How should AI teams sample live traffic for agent evals?

The usual failure pattern is simple: teams say they are evaluating live traffic, but what they are really evaluating is a thin random slice of easy requests. That produces good-looking dashboards and weak operational truth. A healthy sampling strategy does not start with percentages. It starts with risk classes, expensive failure modes, and the slices of traffic that most reliably break the system.

What matters first

Random sampling is useful, but it should never be the only sampling model. A live eval program normally needs three layers:

baseline random sampling to catch general drift,
risk-weighted sampling for workflows where failure is expensive,
always-review slices for policy-heavy, approval-heavy, or customer-sensitive cases.

If the team only samples at random, it will almost always under-sample the traffic that matters most.

Why live sampling exists at all

Offline regression is essential, but it cannot show everything that changes once a system meets real users, real documents, and real tool behavior. Live sampling is where teams catch:

changed user prompts,
ambiguous real-world inputs,
new failure patterns in retrieval or tools,
and the support burden created by systems that still look healthy offline.

That is why live sampling belongs to EvalOps, not only analytics.

What should always be in the sample pool

At minimum, live sampling should deliberately cover:

the highest-value workflow types,
cases that cross approval or escalation boundaries,
tasks with tool side effects,
slices known to be historically brittle,
and a random slice of ordinary traffic for general drift detection.

If the sample is built only from convenience or low-cost review, it becomes a comfort exercise.

What should be always-review traffic

Some traffic should not depend on sampling at all. Teams should review every case, or near every case, when:

the task can trigger a consequential action,
the user is high-value or high-risk,
the system is newly rolled out,
the slice has known instability,
or policy/compliance exposure is meaningful.

Sampling is useful. It is not a replacement for judgment about where review is structurally necessary.

The real tradeoff is reviewer capacity

Most sampling mistakes are not statistical mistakes. They are capacity mistakes.

Teams often choose the sample they can afford to review instead of the sample they need to understand. The fix is not only to add reviewers. It is to stratify the work:

lightweight automated checks on all traffic,
sampled human review on medium-risk slices,
mandatory review on high-risk slices.

That is how review scales without becoming blind.

When full regression still matters

Live sampling does not replace full regression. Full regression still matters when:

a major model, tool, or routing change is shipping,
the product is widening rollout,
a high-risk workflow changed,
or the team needs to prove the system is still safe on known critical examples.

Use full regression to protect the known edge set. Use live sampling to catch the unknown edge set.

A practical sampling model

For many teams, a healthy weekly operating model looks like this:

random sample from ordinary traffic,
targeted sample from each high-value workflow,
full review of high-risk actions or approvals,
trigger-based review when alerts, cost drift, or escalation anomalies appear.

The exact percentages matter less than whether the slices represent real operational risk.

What weak live sampling looks like

The common signs are:

sampling only low-risk traffic because it is faster,
not separating by workflow type,
mixing reviewer burden with quality signals,
or waiting for complaints before increasing review depth.

Those teams usually believe the product is healthier than it is.

Compare next

Shadow evals and canary rollouts Use this page when live sampling is part of a staged rollout rather than steady-state monitoring.

What is EvalOps for AI teams? Use this page when the broader operating model for datasets, traces, scorecards, and release gates still needs to be clarified.

What should an agent eval scorecard actually measure? Use this page when sampling is clear but the team still has not defined what the live review should score.

Traces vs logs for agent eval ops Use this page when sampled live traffic needs better run-level evidence rather than only aggregate logs.

Reader value check

This page should help a reader decide whether the eval, trace, scorecard, or monitoring signal is strong enough to support a release decision. For How should AI teams sample live traffic for agent evals?, the page is not finished if it only explains vocabulary. It should change what the team approves, measures, routes, buys, logs, or refuses to automate.

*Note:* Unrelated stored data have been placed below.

Definition krealloc (h : heap S) (ptr new_size : Z) : option (heap S * Z) :=
  if ptr =? NULL then kmalloc h new_size
  else if new_size =? 0 then (h ← kfree h ptr; Some (h, NULL))
  else if negb (heap_initialized h) then Some (h, NULL)
  else
    let block := data_to_block ptr in
    if negb (hdr_magic (h_mem h) block =? HEAP_BLOCK_MAGIC)
       || negb (block_is_used (h_mem h) block) then Some (h, NULL)
    else
      let current_size := u64 (block_get_size (h_mem h) block - sizeof_heap_block) in
      let actual_new_size := request_size new_size in
      if new_size <=? current_size then Some (h, ptr)
      else
        let next := block_get_next_physical h block in
        let combined := u64 (block_get_size (h_mem h) block + block_get_size (h_mem h) next) in
        if negb (next =? NULL) && negb (block_is_used (h_mem h) next)
           && (actual_new_size <=? combined)
        then (h ← grow_in_place h block next combined actual_new_size; Some (h, ptr))
        else realloc_move h ptr current_size new_size.

Definition heap_get_stats (h : heap S) : heap_stats := h_stats h.

(** ** Validation *)

(** One block of the walk of [heap_validate]. The accumulated state is the flag,
    the previous block, the sizes added and the blocks counted; the walk goes on
    while [block < heap_end], where the NULL that ends the blocks counts as 0. *)
Fixpoint validate_walk (fuel : nat) (h : heap S) (valid : bool) (block prev total count : Z)
  : option (bool * Z) :=
  match fuel with
  | O => None
  | Datatypes.S f =>
      if block <? heap_end h then
        let m := h_mem h in
        let magic := if block_is_used m block then HEAP_BLOCK_MAGIC
                     else HEAP_BLOCK_FREE_MAGIC in
        let valid := if hdr_magic m block =? magic then valid else false in
        let valid := if hdr_prev m block =? prev then valid else false in
        let block_size := block_get_size m block in
        if (block_size <? sizeof_heap_block) || (u64 (heap_end h - block) <? block_size)
        then Some (false, total)
        else
          let total := u64 (total + block_size) in
          let count := u64 (count + 1) in
          if 10000 <? count then Some (false, total)
          else validate_walk f h valid (block_get_next_physical h block) block total count
      else Some (valid, total)
  end.

(** The walk stops by itself after 10001 blocks. *)
Definition heap_validate (h : heap S) : option bool :=
  if negb (heap_initialized h) then Some false
  else
    r ← validate_walk (Z.to_nat 10002) h true (heap_start h) NULL 0 0;
    let '(valid, total) := r : bool * Z in
    Some (if total =? u64 (heap_end h - heap_start h) then valid else false).
End Heap.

Before applying the guidance, bring production traces, labeled failure examples, reviewer notes, and the exact workflow step being evaluated. Those inputs keep the decision anchored in real operating conditions instead of a generic best-practice list.

Check	What the reader should be able to answer
Signal quality	Can the team explain what behavior the signal proves, and what it does not prove?
Release use	Does the page help decide whether to ship, hold, roll back, or collect more evidence?
Failure learning	Does each miss become a reusable eval case instead of a one-off complaint?
Owner	Is there a named person or team responsible for maintaining the scorecard or review loop?

Use the page as a working review artifact: compare the current workflow against the table, mark the missing evidence, and assign an owner for the next change. If the page exposes a gap but no one owns that gap, the correct next step is not broader rollout; it is a smaller pilot, a clearer gate, or a better measurement loop.

For EvalOps pages, the useful outcome is a sharper release conversation. A reader should leave knowing which evidence belongs in the gate, which evidence belongs in incident review, and which metric is too vague to trust.